The Riddle of Gender - Deborah Rudacille [34]
The fight waged by Hirschfeld and his allies produced greater tolerance for homosexuality and gender variance during the period of liberalism in Germany between the wars, but it also nourished a violent countermovement that viewed the liberal approach as morally bankrupt. The Nazis, like most social conservatives, insisted on firm boundaries between the sexes and compulsory heterosexuality Hirschfeld’s theory of sexual intermediaries and his advocacy of gay and gender-variant individuals were perceived as an assault on the natural order and a violation (akin to rape) of German society. For that reason, all memory of his work was erased. Sexology as Hirschfeld conceived it—as a science that would liberate rather than imprison desire and identity—had been dealt a blow from which it would take decades to recover. Hirschfeld himself died in exile in France in 1935.
Psychological explanations for homosexuality and gender variance prevailed after the Second World War and the Nazi persecution of homosexuals, when Hirschfeld’s view that homosexuality and gender variance were biologically based “became very suspect,” neuroscien-tist Simon LeVay told me in a 2001 interview. “The German academic community became totally absorbed in socialization theory. They rejected all biological explanations for human diversity. And the idea came about that Hirschfeld was somehow responsible for the Nazi persecution of gay people, that by portraying gay people as a natural kind, as being born that way, he put them in the same category as racial groups and opened the door to the idea of exterminating them. I’ve even read stuff saying that he actually collaborated in efforts to have gay people arrested. I don’t think that any of that is true. But somehow the most positive thing you can read about him in the postwar German literature is that, yeah, he was trying to do something for gay people, but he did it in a very misguided way. And that he was wrong.”
Among scientists, Magnus Hirschfeld’s belief that homosexuality, cross-dressing, and all other forms of gender variance were “widespread and important phenomena” and “natural” variations, not perversions or pathologies, was largely abandoned. The postwar era was notable not only for its fertility, but also for its rigid reinforcement of sex roles. The theory of sexual intermediaries didn’t resonate in an era devoted to reinforcing the distinctions between the sexes. Masculinity and femininity were no longer viewed as liquid entities, capable of being combined in varying proportions; instead they were once again solid and opaque. The middle ground between the sexes became as impenetrable a border as the wire-topped wall dividing the formerly liminal city of Berlin.

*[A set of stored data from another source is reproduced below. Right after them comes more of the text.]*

Definition closed_error : exn := Error "Cannot access realm that has been closed.".

(** [objects(BeatmapSet)], iterated or measured. *)
Definition objects (r : t) : IO (list BeatmapSet.t) :=
  if isClosed r then throw closed_error else ret (sets r).

(** [objects(type)] *)
Definition objects_named (r : t) (name : string) : IO Results :=
  if isClosed r then throw closed_error else ret {| realm := r; type := name |}.

Definition close (r : t) : t := {| sets := sets r; isClosed := true |}.
End Realm.

Record Env := {
  (** [app.getPath("appData")] *)
  appData : string;
  (** [join] of [node:path] *)
  join : list string -> string;
  (** the matches [glob.glob(pattern, { absolute: true })] resolves to *)
  glob_matches : string -> list string;
  (** [Realm.open({ path, schema, schemaVersion: 41 })]: the store, or the
      error it rejects with *)
  realm_open : string -> outcome (list BeatmapSet.t)
}.

(** [join] on a POSIX platform, for segments that are already normalized. *)
Definition posix_join (segments : list string) : string := String.concat "/" segments.

(** ** The class [OsuLazerDatabase] *)

Record OsuLazerDatabase := {
  connection : optional Realm.t;
  window : optional BrowserWindow
}.

(** [constructor(window = null)]; a window object is truthy, so [window || null]
    keeps it. *)
Definition constructor (w : optional BrowserWindow) : OsuLazerDatabase :=
  {| connection := undefined; window := w |}.

Definition console_log (msg : string) : IO unit := emit (ConsoleLog msg).

Definition sendDebugData (this : OsuLazerDatabase) (data : string) : IO unit :=
  match window this with
  | defined w => emit (WebContentsSend w "debug-data" data)
  | undefined => ret tt
  end.

Definition not_connected : exn := Error "You should open connection at first.".

Section WithEnv.
Variable env : Env.

(** [Realm.open(...)], awaited. *)
Definition Realm_open (path : string) : IO Realm.t :=
  match realm_open env path with
  | Return ss => ret {| Realm.sets := ss; Realm.isClosed := false |}
  | Throw e => throw e
  end.

Definition open (path : string) (w : optional BrowserWindow) : IO OsuLazerDatabase :=
  let db := constructor w in
  console_log "Try to connect realm db..." ;;;
  sendDebugData db "Try to connect realm db..." ;;;
  conn <- Realm_open path ;;
  let db := {| connection := defined conn; window := window db |} in
  console_log "Connected to realm db." ;;;
  ret db.

Definition getConnection (this : OsuLazerDatabase) : optional Realm.t :=
  connection this.

Definition getObjects (this : OsuLazerDatabase) (type : string) : IO Realm.Results :=
  match connection this with
  | defined conn => Realm.objects_named conn type
  | undefined => throw not_connected
  end.

(** The glob pattern of lines 76-83 and 93-100, for the hash found. *)
Definition glob_pattern (h : optional (nullable string)) : string :=
  (to_str (join env [appData env; "osu"; "files"]) ++ "/" ++
   to_str (chain_nullable h (substring 0 1)) ++ "/" ++
   to_str (chain_nullable h (substring 0 2)) ++ "/" ++
   to_str h)%string.

(** [await glob.glob(pattern, { absolute: true }).then(p => p.map(...))] *)
Definition glob_paths (h : optional (nullable string)) : IO (list string) :=
  emit (GlobSearch (glob_pattern h)) ;;;
  ret (map replace_backslashes (glob_matches env (glob_pattern h))).

(** The hash of the first file usage whose name is [==] to [name]. *)
Definition file_hash (files : list RealmNamedFileUsage.t)
    (name : optional (nullable string)) : optional (nullable string) :=
  chain (find_ (fun f => loose_eq (RealmNamedFileUsage.Filename f) name) files)
        (fun f => File.Hash (RealmNamedFileUsage.File f)).

(** One turn of the loop of [getAsBeatmapData]; the loop variables are
    [data] and [count]. *)
Definition loop_body (this : OsuLazerDatabase) (conn : Realm.t)
    (set : BeatmapSet.t) (s : list OsuBeatmapData * nat)
  : IO (list OsuBeatmapData * nat) :=
  let (data, count) := s in
  let first := at_ (BeatmapSet.Beatmaps set) 0 in
  let files := BeatmapSet.Files set in
  let audioHash :=
    file_hash files
      (chain first (fun b => BeatmapMetadata.AudioFile (Beatmap.Metadata b))) in
  audioPaths <- glob_paths audioHash ;;
  let backgroundHash :=
    file_hash files
      (chain first (fun b => BeatmapMetadata.BackgroundFile (Beatmap.Metadata b))) in
  backgroundPaths <- glob_paths backgroundHash ;;
  let extracted := {|
    id := BeatmapSet.OnlineID set;
    artist := chain first (fun b => BeatmapMetadata.Artist (Beatmap.Metadata b));
    artist_unicode :=
      chain first (fun b => BeatmapMetadata.ArtistUnicode (Beatmap.Metadata b));
    title := chain first (fun b => BeatmapMetadata.Title (Beatmap.Metadata b));
    title_unicode :=
      chain first (fun b => BeatmapMetadata.TitleUnicode (Beatmap.Metadata b));
    audio := chain first (fun b => BeatmapMetadata.AudioFile (Beatmap.Metadata b));
    audio_hash := audioHash;
    audio_path := at_ audioPaths 0;
    background :=
      chain first (fun b => BeatmapMetadata.BackgroundFile (Beatmap.Metadata b));
    background_hash := backgroundHash;
    background_path := at_ backgroundPaths 0;
    hash := defined (BeatmapSet.Hash set);
    tags := chain first (fun b => BeatmapMetadata.Tags (Beatmap.Metadata b));
    total_time := chain first Beatmap.Length;
    bpm := chain first Beatmap.BPM
  |} in
  let count := S count in
  when (Nat.eqb (count mod 50) 0)
    (all <- Realm.objects conn ;;
     sendDebugData this
       ("Loading: " ++ to_str (title extracted) ++ " (" ++ to_str count ++ " / " ++
        to_str (List.length all) ++ ")")%string) ;;;
  console_log ("Loaded: " ++ to_str (title extracted))%string ;;;
  ret (data ++ [extracted], count).

Definition getAsBeatmapData (this : OsuLazerDatabase) : IO (list OsuBeatmapData) :=
  match connection this with
  | defined conn =>
      sets <- Realm.objects conn ;;
      s <- for_of sets (loop_body this conn) ([], 0) ;;
      sendDebugData this "Data loaded." ;;;
      ret (fst s)
  | undefined => throw not_connected
  end.

(** [close()] closes the Realm and leaves the field as it is. *)
Definition close (this : OsuLazerDatabase) : OsuLazerDatabase :=
  match connection this with
  | defined conn =>
      {| connection := defined (Realm.close conn); window := window this |}
  | undefined => this
  end.

End WithEnv.

(** ** What one pass computes and emits *)

Section Pass.
Variable env : Env.

(** The matches the code keeps for a hash: the glob result, separators
    replaced. *)
Definition resolved_paths (h : optional (nullable string)) : list string :=
  map replace_backslashes (glob_matches env (glob_pattern env h)).

Definition primary (set : BeatmapSet.t) : optional Beatmap.t :=
  at_ (BeatmapSet.Beatmaps set) 0.

Definition audio_name (set : BeatmapSet.t) : optional (nullable string) :=
  chain (primary set) (fun b => BeatmapMetadata.AudioFile (Beatmap.Metadata b)).

Definition background_name (set : BeatmapSet.t) : optional (nullable string) :=
  chain (primary set) (fun b => BeatmapMetadata.BackgroundFile (Beatmap.Metadata b)).

(** The record [loop_body] pushes for [set]. *)
Definition extracted_of (set : BeatmapSet.t) : OsuBeatmapData :=
  let first := primary set in
  let audioHash := file_hash (BeatmapSet.Files set) (audio_name set) in
  let backgroundHash := file_hash (BeatmapSet.Files set) (background_name set) in
  {| id := BeatmapSet.OnlineID set;
     artist := chain first (fun b => BeatmapMetadata.Artist (Beatmap.Metadata b));
     artist_unicode :=
       chain first (fun b => BeatmapMetadata.ArtistUnicode (Beatmap.Metadata b));
     title := chain first (fun b => BeatmapMetadata.Title (Beatmap.Metadata b));
     title_unicode :=
       chain first (fun b => BeatmapMetadata.TitleUnicode (Beatmap.Metadata b));
     audio := audio_name set;
     audio_hash := audioHash;
     audio_path := at_ (resolved_paths audioHash) 0;
     background := background_name set;
     background_hash := backgroundHash;
     background_path := at_ (resolved_paths backgroundHash) 0;
     hash := defined (BeatmapSet.Hash set);
     tags := chain first (fun b => BeatmapMetadata.Tags (Beatmap.Metadata b));
     total_time := chain first Beatmap.Length;
     bpm := chain first Beatmap.BPM |}.

Definition loading_message (set : BeatmapSet.t) (count total : nat) : string :=
  ("Loading: " ++ to_str (title (extracted_of set)) ++ " (" ++ to_str count ++ " / " ++
   to_str total ++ ")")%string.

(** What [sendDebugData] puts on the trace. *)
Definition sent (this : OsuLazerDatabase) (data : string) : list event :=
  match window this with
  | defined w => [WebContentsSend w "debug-data" data]
  | undefined => []
  end.

(** The events of the turn that raises [count] to [k]. *)
Definition turn_trace (this : OsuLazerDatabase) (total k : nat) (set : BeatmapSet.t)
  : list event :=
  [GlobSearch (glob_pattern env (file_hash (BeatmapSet.Files set) (audio_name set)));
   GlobSearch (glob_pattern env (file_hash (BeatmapSet.Files set) (background_name set)))]
  ++ (if Nat.eqb (k mod 50) 0 then sent this (loading_message set k total) else [])
  ++ [ConsoleLog ("Loaded: " ++ to_str (title (extracted_of set)))%string].

Fixpoint loop_trace (this : OsuLazerDatabase) (total count : nat)
    (sets : list BeatmapSet.t) : list event :=
  match sets with
  | [] => []
  | set :: rest =>
      turn_trace this total (S count) set ++ loop_trace this total (S count) rest
  end.

(** The message due when the counter reaches [k], the loop having started
    at [count] on [sets]. *)
Definition message_at (total count : nat) (sets : list BeatmapSet.t) (k : nat) : string :=
  match nth_error sets (k - S count) with
  | Some set => loading_message set k total
  | None => EmptyString
  end.

End Pass.

(** The data of the messages sent to a window, in order. *)
Fixpoint sent_data (t : list event) : list string :=
  match t with
  | [] => []
  | WebContentsSend _ _ data :: t' => data :: sent_data t'
  | _ :: t' => sent_data t'
  end.

(** [true] when a path still holds a backslash. *)
Fixpoint has_backslash (s : string) : bool :=
  match s with
  | EmptyString => false
  | String c s' => Ascii.eqb c "\"%char || has_backslash s'
  end.

(** Two stored sets that differ at most in the order of their [Beatmaps] and
    of their [Files]. *)
Definition permuted_within (a b : BeatmapSet.t) : Prop :=
  BeatmapSet.OnlineID a = BeatmapSet.OnlineID b /\
  BeatmapSet.Hash a = BeatmapSet.Hash b /\
  Permutation (BeatmapSet.Beatmaps a) (BeatmapSet.Beatmaps b) /\
  Permutation (BeatmapSet.Files a) (BeatmapSet.Files b).
(** * Booleano constant operands

    A shallow embedding of [booleano/operations/operands/constants.py]:
    the constants [String], [Number], [Arithmetic] and [Set], and the
    arithmetic sub-evaluator [ArithmeticVariable].

    Python values are an inductive type, exceptions are the error side
    of a [result], objects carry their identity ([oid]) and a float is
    an IEEE binary64 number ([spec_float] at precision 53).

    The code is read as Python 3, the branch [String.__init__] tries
    first. The [print] calls of [Arithmetic] only write to the standard
    output and are left out. A Python set is held as the list of its
    members in the order the loops visit them; the language leaves that
    order open, and the statements on sets hold for every such list.
    The [Operand] base class is not among the sources: the [==] of two
    operands, which it decides, is a parameter of [check_equivalence]. *)

From Stdlib Require Import ZArith List String Ascii Bool Lia Permutation.
From Stdlib Require Import Floats.SpecFloat DecimalString.
Import ListNotations.

Local Open Scope string_scope.
Local Open Scope Z_scope.

(** ** Python values *)

Definition float := spec_float.

Definition prec : Z := 53.
Definition emax : Z := 1024.

#[warnings="-register-all"]
Inductive PyVal :=
| PyNone
| PyBool (b : bool)
| PyInt (z : Z)
| PyFloat (f : float)
| PyStr (s : string)
| PyList (l : list PyVal)
| PyDict (d : list (string * PyVal)).

(** The context handed to every operand method is an externally owned
    nested key-value structure: a Python dict. *)
Definition Context := PyVal.

(** ** Exceptions *)

(** The text of an [InvalidOperationError], kept with the value it is
    formatted from. *)
Inductive message :=
| NotANumber (value : PyVal)      (* '"%s" is not a number' % value *)
| NotAnInteger (value : PyVal)    (* '... the operand %s has to be an integer' % repr(value) *)
| NotAnOperand (item : PyVal).    (* 'Item "%s" is not an operand ...' % item *)

(** The two assertions of [Set.check_equivalence]; the unmatched
    elements are named by their object identities. *)
Inductive assertion :=
| DifferentCardinality (unmatched : list nat)
| NoMatchFor (unmatched : list nat).

Inductive exn :=
| InvalidOperationError (m : message)
| ValueError
| TypeError
| OverflowError
| ZeroDivisionError
| KeyError (key : string)
| AssertionError (a : assertion)
| UnsafeExpression.

Inductive result (A : Type) :=
| Ok (a : A)
| Raise (e : exn).

Arguments Ok {A} a.
Arguments Raise {A} e.

Definition bind {A B : Type} (c : result A) (k : A -> result B) : result B :=
  match c with
  | Ok a => k a
  | Raise e => Raise e
  end.

Notation "x <- c ;; k" := (bind c (fun x => k))
  (at level 61, c at next level, right associativity).

(** ** Conversions of the host language *)

(** The text conversions of floats and containers and the power of two
    floats belong to the Python runtime, not to this repository: they
    are taken as they come. [float_of_text] and [int_of_text] answer
    [None] where [float(s)] and [int(s)] raise [ValueError]. *)
Record PyRuntime := {
  float_of_text : string -> option float;
  int_of_text : string -> option Z;
  text_of : PyVal -> string;
  float_pow : float -> float -> result float
}.

(** [float(k)] for an int: rounded to nearest even, [OverflowError]
    beyond the finite range. *)
Definition float_of_Z (k : Z) : result float :=
  match binary_normalize prec emax k 0 false with
  | S754_infinity _ => Raise OverflowError
  | f => Ok f
  end.

(** [int(f)] for a float: truncation towards zero. *)
Definition Z_of_float (f : float) : result Z :=
  match f with
  | S754_zero _ => Ok 0
  | S754_infinity _ => Raise OverflowError
  | S754_nan => Raise ValueError
  | S754_finite s m e =>
      let a := Z.shiftl (Zpos m) e in
      Ok (if s then - a else a)
  end.

(** [k == f] between an int and a float compares the exact values. *)
Definition int_eq_float (k : Z) (f : float) : bool :=
  match f with
  | S754_zero _ => k =? 0
  | S754_finite s m e =>
      let a := Z.shiftl (Zpos m) e in
      (Z.shiftl a (- e) =? Zpos m) && (k =? (if s then - a else a))
  | _ => false
  end.

Section Conversions.

Variable rt : PyRuntime.

(** [float(value)] *)
Definition py_float (value : PyVal) : result float :=
  match value with
  | PyNone => Raise TypeError
  | PyBool b => float_of_Z (if b then 1 else 0)
  | PyInt z => float_of_Z z
  | PyFloat f => Ok f
  | PyStr s =>
      match float_of_text rt s with
      | Some f => Ok f
      | None => Raise ValueError
      end
  | PyList _ | PyDict _ => Raise TypeError
  end.

(** [int(value)] *)
Definition py_int (value : PyVal) : result Z :=
  match value with
  | PyNone => Raise TypeError
  | PyBool b => Ok (if b then 1 else 0)
  | PyInt z => Ok z
  | PyFloat f => Z_of_float f
  | PyStr s =>
      match int_of_text rt s with
      | Some z => Ok z
      | None => Raise ValueError
      end
  | PyList _ | PyDict _ => Raise TypeError
  end.

(** [str(value)] *)
Definition py_str (value : PyVal) : string :=
  match value with
  | PyNone => "None"
  | PyBool true => "True"
  | PyBool false => "False"
  | PyInt z => NilZero.string_of_int (Z.to_int z)
  | PyStr s => s
  | PyFloat _ | PyList _ | PyDict _ => text_of rt value
  end.

End Conversions.

(** [d[key]] on a context. *)
Definition py_getitem (d : PyVal) (key : string) : result PyVal :=
  match d with
  | PyDict kvs =>
      match find (fun kv => String.eqb (fst kv) key) kvs with
      | Some kv => Ok (snd kv)
      | None => Raise (KeyError key)
      end
  | _ => Raise TypeError
  end.

(** ** Operands *)

(** The operand contract as the constants use it: an operand is an
    object ([oid] is its identity, [kind] its class and
    [constant_value] what it holds when it is a constant) with
    [to_python] and [equals]. *)
Record Operand := {
  oid : nat;
  kind : string;
  constant_value : option PyVal;
  to_python : Context -> result PyVal;
  equals : PyVal -> Context -> result bool
}.

(** ** String *)

Record StringConst := {
  String_oid : nat;
  String_constant_value : string
}.

Section StringMethods.

Variable rt : PyRuntime.

(** [String.__init__]: [string = str(string)] before it is stored. *)
Definition String_init (id : nat) (string : PyVal) : StringConst :=
  let string := py_str rt string in
  {| String_oid := id; String_constant_value := string |}.

(** [Constant.to_python], inherited. *)
Definition String_to_python (self : StringConst) (context : Context)
  : result PyVal :=
  Ok (PyStr (String_constant_value self)).

(** [String.equals]: [value = str(value)], then [Constant.equals],
    which is [self.constant_value == value] on two strings. *)
Definition String_equals (self : StringConst) (value : PyVal)
    (context : Context) : result bool :=
  let value := py_str rt value in
  Ok (String.eqb (String_constant_value self) value).

Definition String_operand (self : StringConst) : Operand :=
  {| oid := String_oid self;
     kind := "String";
     constant_value := Some (PyStr (String_constant_value self));
     to_python := String_to_python self;
     equals := String_equals self |}.

End StringMethods.

(** ** Number *)

Record Number := {
  Number_oid : nat;
  Number_constant_value : float
}.

Section NumberMethods.

Variable rt : PyRuntime.

(** [Number.__init__]: [number = float(number)], unguarded. *)
Definition Number_init (id : nat) (number : PyVal) : result Number :=
  number <- py_float rt number ;;
  Ok {| Number_oid := id; Number_constant_value := number |}.

Definition Number_to_python (self : Number) (context : Context)
  : result PyVal :=
  Ok (PyFloat (Number_constant_value self)).

(** [Number._to_number]: [float(value)] under [except ValueError]. *)
Definition Number__to_number (value : PyVal) : result float :=
  match py_float rt value with
  | Ok f => Ok f
  | Raise ValueError => Raise (InvalidOperationError (NotANumber value))
  | Raise e => Raise e
  end.

Definition Number_equals (self : Number) (value : PyVal)
    (context : Context) : result bool :=
  value <- Number__to_number value ;;
  Ok (SFeqb (Number_constant_value self) value).

Definition Number_greater_than (self : Number) (value : PyVal)
    (context : Context) : result bool :=
  value <- Number__to_number value ;;
  Ok (SFltb value (Number_constant_value self)).

Definition Number_less_than (self : Number) (value : PyVal)
    (context : Context) : result bool :=
  value <- Number__to_number value ;;
  Ok (SFltb (Number_constant_value self) value).

Definition Number_operand (self : Number) : Operand :=
  {| oid := Number_oid self;
     kind := "Number";
     constant_value := Some (PyFloat (Number_constant_value self));
     to_python := Number_to_python self;
     equals := Number_equals self |}.

End NumberMethods.

(** ** Set *)

(** Modelled from the spec: the [Operand] base class is not among the
    sources. [String] hashes by [id] and the spec keeps identity for
    container membership, so two operands are one member of a Python
    set only when they are the same object. *)
Definition same_object (a b : Operand) : bool :=
  Nat.eqb (oid a) (oid b).

Record SetConst := {
  Set_oid : nat;
  Set_constant_value : list Operand
}.

(** [set(items)] on objects hashed by identity: an object met again is
    not stored twice. Members are kept in the order the
    loops of the methods below visit them. *)
Fixpoint set_of (items : list Operand) : list Operand :=
  match items with
  | [] => []
  | item :: rest =>
      item :: filter (fun o => negb (same_object item o)) (set_of rest)
  end.

(** An argument of [Set(...)]: an operand, or anything else. *)
Inductive item :=
| AnOperand (o : Operand)
| NotOperand (v : PyVal).

Fixpoint check_items (items : list item) : result (list Operand) :=
  match items with
  | [] => Ok []
  | AnOperand o :: rest => os <- check_items rest ;; Ok (o :: os)
  | NotOperand v :: _ => Raise (InvalidOperationError (NotAnOperand v))
  end.

(** [Set.__init__]: the [isinstance] loop, then [set(items)]. *)
Definition Set_init (id : nat) (items : list item) : result SetConst :=
  items <- check_items items ;;
  Ok {| Set_oid := id; Set_constant_value := set_of items |}.

Section SetMethods.

Variable rt : PyRuntime.

(** [Set._to_int]: [int(value)] and [int(value) == float(value)]
    under [except (ValueError, TypeError)]. *)
Definition Set__to_int (value : PyVal) : result Z :=
  let attempt :=
    value_as_int <- py_int rt value ;;
    as_float <- py_float rt value ;;
    Ok (value_as_int, int_eq_float value_as_int as_float) in
  match attempt with
  | Ok (value_as_int, true) => Ok value_as_int
  | Ok (_, false) | Raise ValueError | Raise TypeError =>
      Raise (InvalidOperationError (NotAnInteger value))
  | Raise e => Raise e
  end.

Definition Set_less_than (self : SetConst) (value : PyVal)
    (context : Context) : result bool :=
  value <- Set__to_int value ;;
  Ok (Z.of_nat (List.length (Set_constant_value self)) <? value).

Definition Set_greater_than (self : SetConst) (value : PyVal)
    (context : Context) : result bool :=
  value <- Set__to_int value ;;
  Ok (value <? Z.of_nat (List.length (Set_constant_value self))).

End SetMethods.

(** The loop of [Set.belongs_to] over the members still to visit. *)
Fixpoint belongs_to_loop (members : list Operand) (value : PyVal)
    (context : Context) : result bool :=
  match members with
  | [] => Ok false
  | member :: rest =>
      match equals member value context with
      | Ok true => Ok true
      | Ok false => belongs_to_loop rest value context
      | Raise (InvalidOperationError _) => belongs_to_loop rest value context
      | Raise e => Raise e
      end
  end.

Definition Set_belongs_to (self : SetConst) (value : PyVal)
    (context : Context) : result bool :=
  belongs_to_loop (Set_constant_value self) value context.

(** [Set.is_subset]; [value] is the iterable, in iteration order. *)
Fixpoint Set_is_subset (self : SetConst) (value : list PyVal)
    (context : Context) : result bool :=
  match value with
  | [] => Ok true
  | v :: rest =>
      found <- Set_belongs_to self v context ;;
      if found then Set_is_subset self rest context else Ok false
  end.

Section Equivalence.

(** The [==] of two operands. The [Operand] base class, which decides
    it, is not among the sources: [check_equivalence] takes it as
    given. *)
Variable operand_eq : Operand -> Operand -> bool.

(** The inner loop of [Set.check_equivalence]: delete the first
    unmatched element [==] to [element], if there is one. *)
Fixpoint delete_first (element : Operand) (unmatched : list Operand)
  : list Operand :=
  match unmatched with
  | [] => []
  | u :: rest =>
      if operand_eq u element then rest
      else u :: delete_first element rest
  end.

(** [Set.check_equivalence] on a [node] that is a Set (the class test
    of [Operand.check_equivalence] is then passed). *)
Definition Set_check_equivalence (self node : SetConst) : result unit :=
  let unmatched_elements := Set_constant_value self in
  if negb (Nat.eqb (List.length unmatched_elements)
                   (List.length (Set_constant_value node)))
  then Raise (AssertionError
                (DifferentCardinality (map oid unmatched_elements)))
  else
    let unmatched_elements :=
      fold_left (fun unmatched element => delete_first element unmatched)
                (Set_constant_value node) unmatched_elements in
    match unmatched_elements with
    | [] => Ok tt
    | _ => Raise (AssertionError (NoMatchFor (map oid unmatched_elements)))
    end.

End Equivalence.

(** Modelled from the spec: [==] on the values two constants hold, text
    for a [String] and a float for a [Number]. *)
Definition value_eq (a b : PyVal) : bool :=
  match a, b with
  | PyStr s, PyStr t => String.eqb s t
  | PyFloat f, PyFloat g => SFeqb f g
  | _, _ => false
  end.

CONVERSATION WITH SUSAN STRYKER, PH.D.
Susan Stryker earned her Ph.D. in history at the University of California, Berkeley, in 1992 and held a postdoctoral research fellowship at Stanford University from 1998 to 2000. She has been executive director of the GLBT Historical Society in San Francisco since 1999 and is currently working on a documentary film about the transgender riot in San Francisco’s Tenderloin District in 1966, and on a memoir for Oxford University Press. In 1992, Stryker cofounded Transgender Nation, an activist group. We spoke at her office at the San Francisco GLBT Historical Society.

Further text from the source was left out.